Bu ayet, halktan bir karşılık beklemeyen, ihlâs ve fedakârlıkla çalışan kimselere uymanın hikmetli olduğunu beyan eder. Çünkü maddî menfaat gözetmeden çalışanlar, hakikatin saf ve temiz temsilcileridir. Onların sözü kalbe işler, çünkü arkasında çıkar yoktur. Bu, sözün tesirini artırır; hizmetin bereketini çoğaltır.

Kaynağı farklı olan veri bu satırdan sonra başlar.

(** X27. An empty value is saved as zero.  When the date field holds
    an accepted date and the value field holds nothing, or nothing but
    white space and commas, [upsertDaily] reports no error and stores the
    value 0 under the date. *)
Theorem upsertDaily_blank_value (ov : dayOverflow) (dateText valueText iso : string)
    (prev : gmap string number) :
  parseInputDate ov dateText = Some iso ->
  blankValue valueText = true ->
  upsertDaily ov dateText valueText prev = (<[iso := Num 0]> prev, []).
Proof.
  intros Hd Hv. unfold upsertDaily. rewrite Hd. cbn [noDate].
  assert (Str.isEmpty iso = false) as ->.
  { destruct iso; [|reflexivity].
    exfalso. eapply parseInputDate_nonempty; [exact Hd | reflexivity]. }
  cbv zeta. rewrite (StringToNumber_blank valueText Hv). reflexivity.
Qed.

Lemma upsertDaily_blank_value_witness :
  upsertDaily RollOver "01-02-2024" " , " {["2024-02-01" := Num 5]}
  = (<["2024-02-01" := Num 0]> {["2024-02-01" := Num 5]}, []).
Proof.
  apply (upsertDaily_blank_value RollOver "01-02-2024" " , " "2024-02-01").
  - vm_compute. reflexivity.
  - reflexivity.
Defined.

Lemma parseLineFrom_nonempty (n : nat) :
  forall line cur q out,
    (String.length line <= n)%nat -> parseLineFrom line cur q out <> [].
Proof.
  induction n as [|n IH]; intros line cur q out Hn.
  - destruct line; [|cbn in Hn; lia]. cbn. destruct out; discriminate.
  - destruct line as [|ch rest]; [cbn; destruct out; discriminate|].
    cbn [String.length] in Hn.
    destruct rest as [|next rest'].
    + cbn [parseLineFrom].
      destruct (ch =? DQ)%char; [destruct out; discriminate|].
      destruct (_ && _); [destruct (out ++ _) eqn:E; [destruct out|]; discriminate|].
      destruct out; discriminate.
    + cbn [String.length] in Hn.
      assert (H1 : forall cur q out, parseLineFrom (String next rest') cur q out <> [])
        by (intros; apply IH; cbn [String.length]; lia).
      assert (H2 : forall cur q out, parseLineFrom rest' cur q out <> [])
        by (intros; apply IH; lia).
      change (parseLineFrom (String ch (String next rest')) cur q out)
        with (if (ch =? DQ)%char && q && (next =? DQ)%char
              then parseLineFrom rest' (cur +:+ String DQ "") q out
              else if (ch =? DQ)%char then parseLineFrom (String next rest') cur (negb q) out
              else if (ch =? ",")%char && negb q
                   then parseLineFrom (String next rest') "" q (out ++ [Str.trim cur])
                   else parseLineFrom (String next rest') (cur +:+ String ch "") q out).
      destruct (_ && _ && _); [apply H2|].
      destruct (ch =? DQ)%char; [apply H1|].
      destruct (_ && _); apply H1.
Qed.

Lemma parseLine_nonempty (line : string) : parseLine line <> [].
Proof. apply (parseLineFrom_nonempty (String.length line)). lia. Qed.

Lemma capacity_fold (cells : gmap string string) (l : list string) :
  forall (m : gmap string number) (b : bool),
    foldl
      (fun '(next, any) (s : string) =>
         let v := safeNum (match cells !! s with
                           | Some x => VStr x
                           | None => Undefined
                           end) in
         if JsNum.isFinite v then (<[s := v]> next, true) else (next, any))
      (m, b) l
    = (foldl (fun (out : gmap string number) (s : string) =>
                <[s := safeNum (match cells !! s with
                                | Some x => VStr x
                                | None => Undefined
                                end)]> out) m l,
       b || negb (length l =? 0)%nat).
Proof.
  induction l as [|s l IH]; intros m b; [rewrite Bool.orb_false_r; reflexivity|].
  cbn [foldl]. cbv zeta. rewrite safeNum_finite. rewrite IH.
  cbn [length Nat.eqb negb orb]. rewrite Bool.orb_true_r. reflexivity.
Qed.

Lemma capacityCells_absent (header row : list string) (s : string) :
  ~ In s header -> capacityCells header row !! s = None.
Proof.
  unfold capacityCells. intros Hs.
  assert (G : forall (l : list (nat * string)) (m : gmap string string),
            (forall i h, In (i, h) l -> h <> s) -> m !! s = None ->
            foldl (fun (m : gmap string string) '(i, h) =>
                     <[h := default "" (row !! i)]> m) m l !! s = None).
  { induction l as [|[i h] l IH]; intros m Hl Hm; [exact Hm|].
    cbn [foldl]. apply IH.
    - intros i' h' Hin. apply (Hl i' h'). right. exact Hin.
    - rewrite lookup_insert_ne; [exact Hm|]. apply (Hl i h). left. reflexivity. }
  apply G; [|reflexivity].
  intros i h Hin Eh. apply Hs. subst h.
  apply list_elem_of_In in Hin. apply elem_of_lookup_imap in Hin as (j & y & E & Hj).
  injection E as -> ->. apply list_elem_of_In. eapply list_elem_of_lookup_2, Hj.
Qed.

(** X28. Loading the one-row capacity file.  [loadCapacitySingleRow]
    throws exactly when the text has fewer than two non-blank lines.
    Otherwise it leaves installed capacities where every source has a
    finite value, a source that is not a cell of the header line has the
    value 0 whatever it had before, and the keys that are not sources
    are untouched. *)
Theorem loadCapacitySingleRow_sources (text : string) (installed : gmap string number) :
  (loadCapacitySingleRow text installed = None <-> (length (csvLines text) < 2)%nat)
  /\ forall next, loadCapacitySingleRow text installed = Some next ->
       (forall s, In s SOURCES -> exists q, next !! s = Some (Num q))
       /\ (forall s, In s SOURCES -> ~ In s (fst (parseCSVSimple text)) ->
             next !! s = Some (Num 0))
       /\ (forall k, ~ In k SOURCES -> next !! k = installed !! k).
Proof.
  unfold loadCapacitySingleRow, parseCSVSimple.
  destruct (csvLines text) as [|l0 ls] eqn:El.
  { cbn. split; [split; [lia | reflexivity] | discriminate]. }
  pose proof (parseLine_nonempty l0) as Hh.
  destruct (parseLine l0) as [|h0 hs] eqn:Eh; [congruence|].
  rewrite <- Eh in *. clear Hh.
  replace (length (parseLine l0) =? 0)%nat with false by (rewrite Eh; reflexivity).
  destruct ls as [|l1 ls].
  { cbn. split; [split; [lia | reflexivity] | discriminate]. }
  cbn [map length Nat.eqb orb fst].
  rewrite capacity_fold.
  change (false || negb (length SOURCES =? 0)%nat) with true. cbv iota.
  set (cells := capacityCells _ _).
  pose (f := fun s : string => safeNum match cells !! s with
                                       | Some x => VStr x
                                       | None => Undefined
                                       end).
  set (result := foldl _ installed SOURCES).
  assert (Er : result = foldl (fun (out : gmap string number) (s : string) =>
                                 <[s := f s]> out) installed SOURCES) by reflexivity.
  clearbody result.
  split; [split; [discriminate | cbn; lia]|].
  intros next Hn. assert (next = result) as -> by congruence. rewrite Er.
  split; [|split].
  - intros s Hs. rewrite (foldl_insert_lookup f SOURCES installed s Hs).
    pose proof (safeNum_finite (match cells !! s with
                                | Some x => VStr x
                                | None => Undefined
                                end)) as F.
    apply isFinite_Num in F as [q Hq]. exists q. unfold f. rewrite Hq. reflexivity.
  - intros s Hs Hno. rewrite (foldl_insert_lookup f SOURCES installed s Hs).
    unfold f, cells. rewrite (capacityCells_absent _ _ s Hno). reflexivity.
  - intros k Hk. apply (foldl_insert_other f SOURCES installed k Hk).
Qed.

(** ** The axis domains *)

Lemma leb_below (a : number) (d q : Q) :
  JsNum.leb a (Num d) = true -> (d <= q)%Q -> JsNum.leb a (Num q) = true.
Proof.
  intros Ha Hd. destruct a as [x| | |]; try discriminate Ha; [|reflexivity].
  apply leb_Num in Ha. apply leb_Num. lra.
Qed.

Lemma leb_above (b : number) (d q : Q) :
  JsNum.leb (Num d) b = true -> (q <= d)%Q -> JsNum.leb (Num q) b = true.
Proof.
  intros Hb Hd. destruct b as [y| | |]; try discriminate Hb; [|reflexivity].
  apply leb_Num in Hb. apply leb_Num. lra.
Qed.

(** The padding of [computeDomain] is a number, not below [minAbsPad],
    or +Infinity. *)
Lemma computeDomain_pad (mn mx c m : Q) (same : bool) :
  (mn <= mx)%Q -> (0 < c)%Q ->
  let pad := JsNum.max (Num m)
               (if same then JsNum.mul (JsNum.abs (Num mn)) (Num c)
                else JsNum.mul (JsNum.sub (Num mx) (Num mn)) (Num c)) in
  pad = PInf \/ exists p, pad = Num p /\ (m <= p)%Q.
Proof.
  intros Hle Hc pad. subst pad.
  assert (Ht : forall t, t = PInf \/ (exists r, t = Num r) ->
             JsNum.max (Num m) t = PInf
             \/ exists p, JsNum.max (Num m) t = Num p /\ (m <= p)%Q).
  { intros t Ht. destruct (max_pad m t Ht) as [E|(p & E & Hp & _)]; eauto. }
  apply Ht. destruct same.
  - cbn [JsNum.abs JsNum.mul]. apply round64_finite_or_PInf.
    rewrite Qred_correct. pose proof (Qabs_nonneg mn). nra.
  - cbn [JsNum.sub].
    destruct (round64_finite_or_PInf (mx - mn) ltac:(lra)) as [E|[r E]]; rewrite E.
    + left. cbn [JsNum.mul]. unfold JsNum.scaleInf.
      apply Qsign_Gt in Hc. rewrite Hc. reflexivity.
    + cbn [JsNum.mul]. apply round64_finite_or_PInf.
      assert (Hr : (0 <= r)%Q).
      { pose proof (round64_ge (mx - mn) 0 eq_refl ltac:(lra)) as Hl.
        apply (leb_Num_inv 0 _ r Hl E). }
      nra.
Qed.

(** No binary64 value of the list lies outside the domain. *)
Lemma computeDomain_encloses (values : list (option number)) (padPct minAbsPad : Q)
    (lo hi : number) :
  (forall q, In (Some (Num q)) values -> binary64 q) ->
  (0 <= minAbsPad)%Q -> (0 < padPct)%Q ->
  computeDomain values (Num padPct) (Num minAbsPad) = Some (lo, hi) ->
  forall q, In (Some (Num q)) values ->
    JsNum.leb lo (Num q) = true /\ JsNum.leb (Num q) hi = true.
Proof.
  intros Hb Hm Hc. unfold computeDomain.
  destruct (finiteValues values) as [|n nums] eqn:Enums; [discriminate|].
  cbn [length Nat.eqb].
  assert (Hfin : allFinite (n :: nums)).
  { rewrite <- Enums. apply finiteValues_allFinite. }
  destruct (minOf_spec (n :: nums) Hfin ltac:(discriminate)) as (mn & Hmn & Imn & Hmin).
  destruct (maxOf_spec (n :: nums) Hfin ltac:(discriminate)) as (mx & Hmx & Imx & Hmax).
  rewrite Hmn, Hmx.
  assert (Hin : forall q, In (Some (Num q)) values -> (mn <= q <= mx)%Q).
  { intros q Hq.
    assert (In (Num q) (n :: nums)).
    { rewrite <- Enums. apply finiteValues_In. split; [exact Hq | reflexivity]. }
    split; [apply Hmin | apply Hmax]; assumption. }
  assert (Bmn : binary64 mn).
  { apply Hb. rewrite <- Enums in Imn. apply finiteValues_In in Imn. tauto. }
  assert (Bmx : binary64 mx).
  { apply Hb. rewrite <- Enums in Imx. apply finiteValues_In in Imx. tauto. }
  assert (Hle : (mn <= mx)%Q) by (apply Hmin; exact Imx).
  pose proof (computeDomain_pad mn mx padPct minAbsPad (JsNum.eqb (Num mn) (Num mx)) Hle Hc)
    as Hpad. cbv zeta in Hpad.
  intros H q Hq. specialize (Hin q Hq).
  set (pad := JsNum.max (Num minAbsPad)
                (if JsNum.eqb (Num mn) (Num mx)
                 then JsNum.mul (JsNum.abs (Num mn)) (Num padPct)
                 else JsNum.mul (JsNum.sub (Num mx) (Num mn)) (Num padPct))) in *.
  assert (E : lo = JsNum.sub (Num mn) pad /\ hi = JsNum.add (Num mx) pad).
  { subst pad. destruct (JsNum.eqb (Num mn) (Num mx)); injection H as <- <-;
      split; reflexivity. }
  destruct E as [-> ->]. clearbody pad.
  destruct Hpad as [-> | (p & -> & Hp)]; [split; reflexivity|].
  destruct (padded_outwards mn mx p Bmn Bmx ltac:(lra)) as [Hlo Hhi].
  split; [apply (leb_below _ mn) | apply (leb_above _ mx)]; tauto.
Qed.

(** X29. No plotted value lies outside the axis domains.  For chart
    points that hold binary64 values: when the left axis has a domain,
    every finite value and previous-year value of the chart points lies
    between its ends; when the right axis has a domain, every finite
    year-over-year percentage lies between its ends. *)
Theorem axis_domains_enclose (dailyChart : list chartPoint) (p : chartPoint) :
  Forall binary64Point dailyChart ->
  In p dailyChart ->
  (forall lo hi, leftAxisDomain dailyChart = Some (lo, hi) ->
     (forall q, units p = Num q ->
        JsNum.leb lo (Num q) = true /\ JsNum.leb (Num q) hi = true)
     /\ (forall q, prev_year_units p = Some (Num q) ->
           JsNum.leb lo (Num q) = true /\ JsNum.leb (Num q) hi = true))
  /\ (forall lo hi, rightAxisDomain dailyChart = Some (lo, hi) ->
        forall q, yoy_pct p = Some (Num q) ->
          JsNum.leb lo (Num q) = true /\ JsNum.leb (Num q) hi = true).
Proof.
  intros Hall Hp. rewrite List.Forall_forall in Hall.
  pose proof lit_twentieth as Hpct.
  split.
  - intros lo hi H. unfold leftAxisDomain in H. rewrite Hpct in H.
    assert (Hb : forall q,
              In (Some (Num q))
                 (flat_map (fun p => [Some (units p); prev_year_units p]) dailyChart) ->
              binary64 q).
    { intros q Hq. apply List.in_flat_map in Hq as (p' & Hp' & Hq).
      destruct (Hall p' Hp') as (Bu & Bp & _).
      destruct Hq as [Hq|[Hq|[]]].
      - injection Hq as Hq. rewrite Hq in Bu. exact Bu.
      - apply (Bp (Num q)). exact Hq. }
    assert (Henc := fun Hm Hc => computeDomain_encloses _ _ _ lo hi Hb Hm Hc H).
    specialize (Henc ltac:(discriminate) ltac:(reflexivity)).
    split.
    + intros q Hq. apply Henc. apply List.in_flat_map. exists p.
      split; [exact Hp|]. left. rewrite Hq. reflexivity.
    + intros q Hq. apply Henc. apply List.in_flat_map. exists p.
      split; [exact Hp|]. right. left. exact Hq.
  - intros lo hi H. unfold rightAxisDomain in H. rewrite Hpct in H.
    assert (Hb : forall q, In (Some (Num q)) (map yoy_pct dailyChart) -> binary64 q).
    { intros q Hq. apply List.in_map_iff in Hq as (p' & Hq & Hp').
      destruct (Hall p' Hp') as (_ & _ & By). apply (By (Num q)). exact Hq. }
    assert (Henc := fun Hm Hc => computeDomain_encloses _ _ _ lo hi Hb Hm Hc H).
    specialize (Henc ltac:(discriminate) ltac:(reflexivity)).
    intros q Hq. apply Henc. rewrite <- Hq. apply List.in_map, Hp.
Qed.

Peygamberlerin Ortak Şiarı: İstiğna
Bütün peygamberler, ümmetlerine davette bulunurken ortak bir duruş sergilediler: İstiğna, yani halktan yüz çevirme ve Allah’a yönelme. Onlar:
Ne bir makam istediler,
Ne bir ücret talep ettiler,
Ne de halkın gözünde yücelme arzusu taşıdılar.
Bu duruş, hem onların iç dünyalarının samimiyetini gösterdi, hem de onların davasına olan güveni artırdı. Çünkü insanlar, çıkar peşinde koşmayan kişilere daha çok itimat eder.
Günümüzün Davetçilerine Düşen Görev
Bugün hak ve hakikat yolunda olanlar, neşr-i hak yani hakkı yayma vazifesinde peygamberlerin izini takip etmelidir. Bu da şu esasları gerektirir:
- İhlasla çalışmak: Gösteriş için değil, Allah için.
- Ücret beklememek: Maddi beklenti, tebliği gölgeler.
- Menfaatten arınmak: Hakikat, menfaat ile karışınca tesirini kaybeder.
- Hidayeti rehber edinmek: Davetçi, önce kendi istikametini sağlam tutmalıdır.
Günümüzde İslami hizmetlerde görülen bazı ticarî yaklaşımlar, halkın güvenini zedeliyor. Dinî davetle şahsi kazançlar arasında kurulan bağ, davanın ruhuna zarar veriyor. Bu noktada Bediüzzaman’ın ve Kur’an’daki peygamberlerin tavrı, çağın davetçileri için en büyük ölçüdür.
Sonuç ve Özet
Kur’an, tebliğ görevini üstlenenlerin halktan ücret istememesine ve hidayet üzere olmalarına özel bir vurgu yapar. Bediüzzaman’ın ifadesiyle “Neşr-i hak için enbiyaya ittiba”, bu iki prensibi esas almayı gerektirir: İhlâs ve istiğna. Gerçek davetçi, tıpkı peygamberler gibi, halkın değil Hakk’ın rızasını hedefler. Bu duruş, hem davetin ruhunu korur hem de insanların güvenini kazanır.
Kısaca özet:
Peygamberler, tebliğde ücret beklememiş, yalnızca Allah’ın rızasını gözetmişlerdir. Kur’an bu duruşu örnek gösterir. Bediüzzaman da hakikatleri yaymada bu yolu esas almamız gerektiğini ifade eder. Günümüz davetçileri, menfaatten uzak, ihlaslı ve hidayet merkezli bir hizmet anlayışıyla hareket etmelidir. Bu, hem davetin ruhunu korur hem de hakikatlerin tesirini artırır.